◆ **EXERCISE DETAILS**: The reply to the records below should contain exactly the lines from the line with "11)%nat) as [->|]." through the line with "- apply list_elem_of_fmap. exists (Datatypes.S", and nothing besides.

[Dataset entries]

(* ===== verification/Mint.v ===== *)
(** * Gas that comes from nowhere

    What happens without the hypothesis [small_context] of [Gas.v].  A child
    machine with one unit of gas executes PROGRAM: the push is deferred, so the
    control program is already on the child's stack when its cost exceeds the
    limit, and CHECKPREDICATE refunds the cost of that stack.  A control program
    of 200 bytes ends with more gas than it was given, and one of 62 bytes
    breaks even and loops for ever. *)

From S2P Require Import Prelude GoSlice VMTypes Opcode Machine Ops Interp Gas.

#[local] Existing Instance ZUint256.
#[local] Existing Instance StubCrypto.

(** FALSE; DATA_1 [PROGRAM]; TRUE; CHECKPREDICATE; DROP: a predicate PROGRAM run
    with a limit of 1. *)
Definition mint : list Z := [OP_FALSE; OP_DATA_1; OP_PROGRAM; OP_TRUE; OP_CHECKPREDICATE; OP_DROP].

Definition mint_once : bytes :=
  map z2b (mint ++ [OP_JUMP; 199; 0; 0; 0] ++ replicate 188%nat OP_NOP ++ [OP_TRUE]).

(** One iteration of the loop of [run]. *)
Lemma run_loop_S {S : ItemStore} f (h h' : heap) (v v' : vm S) :
  (vm_pc v <? u32 (zlen (st_get h (vm_program v)))) = true ->
  step (run f) (h, v) = (Ok tt, (h', v')) -> run_loop (Datatypes.S f) (h, v) = run_loop f (h', v').
Proof.
  intros Hpc Hs. cbn [run_loop]. unfold program_bytes, gets, read, mbind, M_bind in *. cbn [fst snd].
  rewrite Hpc. unfold run, mbind, M_bind in Hs. by rewrite Hs.
Qed.

(** A control program of 200 bytes runs to success with more gas left (628) than
    the limit it started with (500). *)
Theorem Verify_mints_gas :
  zlen mint_once = 200
  /\ Verify (S := ValueStore) 100 (plain_context (S := ValueStore) mint_once []) 500 tt
     = (Some (Verdict 628 None), tt).
Proof. split; vm_compute; reflexivity. Qed.

Definition mint_loop : bytes := map z2b (mint ++ [OP_JUMP; 0; 0; 0; 0] ++ replicate 51%nat OP_NOP).

Definition mint_vm : vm ValueStore := init_vm (plain_context (S := ValueStore) mint_loop []) 500.

(** The next machine, and the machines of two rounds of the loop: the third
    round starts where the second did. *)
Definition next (v : vm ValueStore) : vm ValueStore := (step (S := ValueStore) (run 1) (tt, v)).2.2.
Definition rounds : list (vm ValueStore) := (fun n => Nat.iter n next mint_vm) <$> seq 0 12.

Lemma rounds_step f v :
  v ∈ rounds -> (vm_pc v <? u32 (zlen mint_loop)) = true /\ vm_program v = mint_loop
    /\ step (S := ValueStore) (run (1 + f)) (tt, v) = (Ok tt, (tt, next v)) /\ next v ∈ rounds.
Proof.
  unfold rounds. intros (n & -> & Hn)%list_elem_of_fmap. apply elem_of_seq in Hn.
  assert (Hr : next (Nat.iter n next mint_vm) ∈ (fun n => Nat.iter n next mint_vm) <$> seq 0 12).
  { destruct (decide (n = 11)%nat) as [->|].
    - apply list_elem_of_fmap. exists 6%nat. split; [vm_compute; reflexivity|apply elem_of_seq; lia].
    - apply list_elem_of_fmap. exists (Datatypes.S n). split; [done|apply elem_of_seq; lia]. }
  split_and!; [| | |done]; clear Hr; do 12 (destruct n as [|n]; [vm_compute; reflexivity|]); lia.
Qed.

Lemma mint_diverges f v : v ∈ rounds -> (run_loop (S := ValueStore) f (tt, v)).1 = OutOfFuel.
Proof.
  revert v. induction f as [|[|f] IH]; intros v Hv; [done| |].
  - clear IH. unfold rounds in Hv. apply list_elem_of_fmap in Hv as (n & -> & Hn). apply elem_of_seq in Hn.
    do 12 (destruct n as [|n]; [vm_compute; reflexivity|]). lia.
  - destruct (rounds_step f v Hv) as (Hpc & Hp & Hs & Hn). specialize (IH _ Hn).
    rewrite <- IH. f_equal. apply (run_loop_S (S := ValueStore)); [by rewrite Hp|done].
Qed.

Lemma Verify_out_of_fuel {S : ItemStore} f (ctx : Context_ S) gasLimit (h : heap) :
  VMVersion ctx = 1 -> StateData ctx = [] -> Arguments ctx = [] ->
  (run_loop f (h, init_vm ctx gasLimit)).1 = OutOfFuel -> (Verify f ctx gasLimit h).1 = None.
Proof.
  intros Hv Hs Ha Hr. unfold Verify, verify_body. rewrite Hv, Hs, Ha. cbn [Z.eqb negb push_all].
  unfold run, mbind, M_bind, mret, M_ret, modify. cbn [fst snd].
  change (set_pc 0 (init_vm ctx gasLimit)) with (init_vm ctx gasLimit).
  destruct (run_loop f (h, init_vm ctx gasLimit)) as [r [h' v]]. cbn [fst] in Hr. by subst.
Qed.

(** C18.  A control program of 62 bytes on which the interpreter never returns: a
    child machine that fails to pay for PROGRAM is refunded the pushed item, which
    pays for the next round, so that with a gas limit of 500 no number of
    iterations is enough. *)
Theorem Verify_diverges fuel :
  zlen mint_loop = 62
  /\ (Verify (S := ValueStore) fuel (plain_context (S := ValueStore) mint_loop []) 500 tt).1 = None.
Proof.
  split; [done|]. apply (Verify_out_of_fuel (S := ValueStore)); [done..|]. apply mint_diverges. left.
Qed.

◆ **SOLUTION**:
  { destruct (decide (n = 11)%nat) as [->|].
    - apply list_elem_of_fmap. exists 6%nat. split; [vm_compute; reflexivity|apply elem_of_seq; lia].
    - apply list_elem_of_fmap. exists (Datatypes.S n). split; [done|apply elem_of_seq; lia]. }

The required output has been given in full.